→ **EXERCISE GOAL**:
In the entries that follow, find the line containing "Definition with_status (s"; from there, copy every line exactly through the line containing "w_health := w_health w; w_status := w_status w; w_replicas := r;".

(Saved data entries)
(* ===== verification/StatefulControl.v ===== *)
(** Stateful mode, the reconcile
    (pkg/reconciler/roleinstanceset/statefulmode/stateful_instance_set_control.go,
    stateful_instance_set_helper.go and stateful_instance_control.go).

    A reconcile runs in a state-and-error monad over [world]: the API calls made
    so far (newest first), the clock, the requeue durations, the update
    expectations, the health snapshots, the status being built and the replica
    slots.  [Env] answers every API call as a function of the calls made before
    it, so any behaviour of the API server, failures included, is covered. *)
From Stdlib Require Import ZArith Lia Bool Ascii String.
From stdpp Require Import base tactics list strings gmap sets fin_maps.
From S2P Require Import Prelude GoStrings IntOrString Types Expectations Effects Revisions StatefulUtils.

(** * The outside world *)

Inductive api_call :=
| CallCreate (i : RoleInstance)
| CallDelete (i : RoleInstance)
| CallRefresh (i : RoleInstance)
| CallUpdate (i : RoleInstance) (inplace : result bool)
| CallPersist (s : RolloutReplacementState)
| CallUpdateSetStatus (s : RoleInstanceSet)
| CallGetSet (namespace name : string)
| CallGet (namespace name : string)
| CallPatchOwners (name : string) (refs : list OwnerReference)
(* reads of the informer cache *)
| CallCachedSet (namespace name : string)
| CallCachedInstances (namespace : string)
| CallListRevisions (namespace : string) (selector : option labels)
| CallGetRevision (namespace name : string)
| CallCreateRevision (r : ControllerRevision)
| CallUpdateRevision (r : ControllerRevision)
| CallDeleteRevision (r : ControllerRevision).

(** [client.Create] fills in the object on success. *)
Inductive create_result := Created (i : RoleInstance) | AlreadyExists | CreateError (e : error).

Class Env := {
  env_now : nat -> Z;
  env_create : list api_call -> RoleInstance -> create_result;
  env_delete : list api_call -> RoleInstance -> result unit;
  (* inplaceControl.Refresh: the DelayDuration *)
  env_refresh : list api_call -> RoleInstance -> result Z;
  env_CanUpdateInPlace : ControllerRevision -> ControllerRevision -> option Z -> bool;
  (* inplaceControl.Update: InPlaceUpdate *)
  env_update : list api_call -> RoleInstance -> ControllerRevision -> ControllerRevision -> option Z -> result bool;
  (* the set as the server answers the status patch *)
  env_persist : list api_call -> RoleInstanceSet -> RolloutReplacementState -> result RoleInstanceSet;
  env_ApplyRevision : RoleInstanceSet -> ControllerRevision -> result RoleInstanceSet;
  (* the selector's string, or the error of an invalid one *)
  env_selector : option labels -> result string;
  (* the object as the server answers *)
  env_update_set_status : list api_call -> RoleInstanceSet -> result RoleInstanceSet;
  env_get_set : list api_call -> string -> string -> result RoleInstanceSet;
  env_get : list api_call -> string -> string -> result RoleInstance;
  (* a strategic merge patch of the owner references *)
  env_patch_owners : list api_call -> string -> list OwnerReference -> result unit;
  env_cached_set : list api_call -> string -> string -> result RoleInstanceSet;
  env_cached_instances : list api_call -> string -> result (list RoleInstance);
  env_list_revisions : list api_call -> string -> option labels -> result (list ControllerRevision);
  env_get_revision : list api_call -> string -> string -> result ControllerRevision;
  env_create_revision : list api_call -> ControllerRevision -> result ControllerRevision;
  env_update_revision : list api_call -> ControllerRevision -> result ControllerRevision;
  env_delete_revision : list api_call -> ControllerRevision -> result unit
}.

Record instanceHealthState := {
  hs_setUID : string;
  hs_since : gmap string Z
}.

Record world := {
  w_trace : list api_call;
  w_clock : nat;
  w_durations : gmap string Requeue.Duration;
  w_updates : gmap string Update.controller;
  w_health : gmap string instanceHealthState;
  w_status : RoleInstanceSetStatus;
  w_replicas : list (option RoleInstance);
  (* the copy of the set a reconcile works on: writing its status updates it *)
  w_set : RoleInstanceSet;
  w_rollouts : gmap string ResourceVersion.versions;
  w_cache : list revisionEqualityCacheKey;
  w_lastHealthPrune : gotime
}.

Definition with_trace (t : list api_call) (w : world) : world := {|
  w_trace := t; w_clock := w_clock w; w_durations := w_durations w; w_updates := w_updates w;
  w_health := w_health w; w_status := w_status w; w_replicas := w_replicas w; w_set := w_set w;
  w_rollouts := w_rollouts w; w_cache := w_cache w;
  w_lastHealthPrune := w_lastHealthPrune w |}.
Definition with_clock (c : nat) (w : world) : world := {|
  w_trace := w_trace w; w_clock := c; w_durations := w_durations w; w_updates := w_updates w;
  w_health := w_health w; w_status := w_status w; w_replicas := w_replicas w; w_set := w_set w;
  w_rollouts := w_rollouts w; w_cache := w_cache w;
  w_lastHealthPrune := w_lastHealthPrune w |}.
Definition with_durations (d : gmap string Requeue.Duration) (w : world) : world := {|
  w_trace := w_trace w; w_clock := w_clock w; w_durations := d; w_updates := w_updates w;
  w_health := w_health w; w_status := w_status w; w_replicas := w_replicas w; w_set := w_set w;
  w_rollouts := w_rollouts w; w_cache := w_cache w;
  w_lastHealthPrune := w_lastHealthPrune w |}.
Definition with_updates (u : gmap string Update.controller) (w : world) : world := {|
  w_trace := w_trace w; w_clock := w_clock w; w_durations := w_durations w; w_updates := u;
  w_health := w_health w; w_status := w_status w; w_replicas := w_replicas w; w_set := w_set w;
  w_rollouts := w_rollouts w; w_cache := w_cache w;
  w_lastHealthPrune := w_lastHealthPrune w |}.
Definition with_health (h : gmap string instanceHealthState) (w : world) : world := {|
  w_trace := w_trace w; w_clock := w_clock w; w_durations := w_durations w; w_updates := w_updates w;
  w_health := h; w_status := w_status w; w_replicas := w_replicas w; w_set := w_set w;
  w_rollouts := w_rollouts w; w_cache := w_cache w;
  w_lastHealthPrune := w_lastHealthPrune w |}.
Definition with_status (s : RoleInstanceSetStatus) (w : world) : world := {|
  w_trace := w_trace w; w_clock := w_clock w; w_durations := w_durations w; w_updates := w_updates w;
  w_health := w_health w; w_status := s; w_replicas := w_replicas w; w_set := w_set w;
  w_rollouts := w_rollouts w; w_cache := w_cache w;
  w_lastHealthPrune := w_lastHealthPrune w |}.
Definition with_replicas (r : list (option RoleInstance)) (w : world) : world := {|
  w_trace := w_trace w; w_clock := w_clock w; w_durations := w_durations w; w_updates := w_updates w;
  w_health := w_health w; w_status := w_status w; w_replicas := r; w_set := w_set w;
  w_rollouts := w_rollouts w; w_cache := w_cache w;
  w_lastHealthPrune := w_lastHealthPrune w |}.
Definition with_set (s : RoleInstanceSet) (w : world) : world := {|
  w_trace := w_trace w; w_clock := w_clock w; w_durations := w_durations w; w_updates := w_updates w;
  w_health := w_health w; w_status := w_status w; w_replicas := w_replicas w; w_set := s;
  w_rollouts := w_rollouts w; w_cache := w_cache w;
  w_lastHealthPrune := w_lastHealthPrune w |}.
Definition with_rollouts (v : gmap string ResourceVersion.versions) (w : world) : world := {|
  w_trace := w_trace w; w_clock := w_clock w; w_durations := w_durations w; w_updates := w_updates w;
  w_health := w_health w; w_status := w_status w; w_replicas := w_replicas w; w_set := w_set w;
  w_rollouts := v; w_cache := w_cache w;
  w_lastHealthPrune := w_lastHealthPrune w |}.
Definition with_cache (l : list revisionEqualityCacheKey) (w : world) : world := {|
  w_trace := w_trace w; w_clock := w_clock w; w_durations := w_durations w; w_updates := w_updates w;
  w_health := w_health w; w_status := w_status w; w_replicas := w_replicas w; w_set := w_set w;
  w_rollouts := w_rollouts w; w_cache := l;
  w_lastHealthPrune := w_lastHealthPrune w |}.
Definition with_lastHealthPrune (t : gotime) (w : world) : world := {|
  w_trace := w_trace w; w_clock := w_clock w; w_durations := w_durations w; w_updates := w_updates w;
  w_health := w_health w; w_status := w_status w; w_replicas := w_replicas w; w_set := w_set w;
  w_rollouts := w_rollouts w; w_cache := w_cache w; w_lastHealthPrune := t |}.

Abbreviation M := (ST world).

→ **SOLUTION**:
Definition with_status (s : RoleInstanceSetStatus) (w : world) : world := {|
  w_trace := w_trace w; w_clock := w_clock w; w_durations := w_durations w; w_updates := w_updates w;
  w_health := w_health w; w_status := s; w_replicas := w_replicas w; w_set := w_set w;
  w_rollouts := w_rollouts w; w_cache := w_cache w;
  w_lastHealthPrune := w_lastHealthPrune w |}.
Definition with_replicas (r : list (option RoleInstance)) (w : world) : world := {|
  w_trace := w_trace w; w_clock := w_clock w; w_durations := w_durations w; w_updates := w_updates w;
  w_health := w_health w; w_status := w_status w; w_replicas := r; w_set := w_set w;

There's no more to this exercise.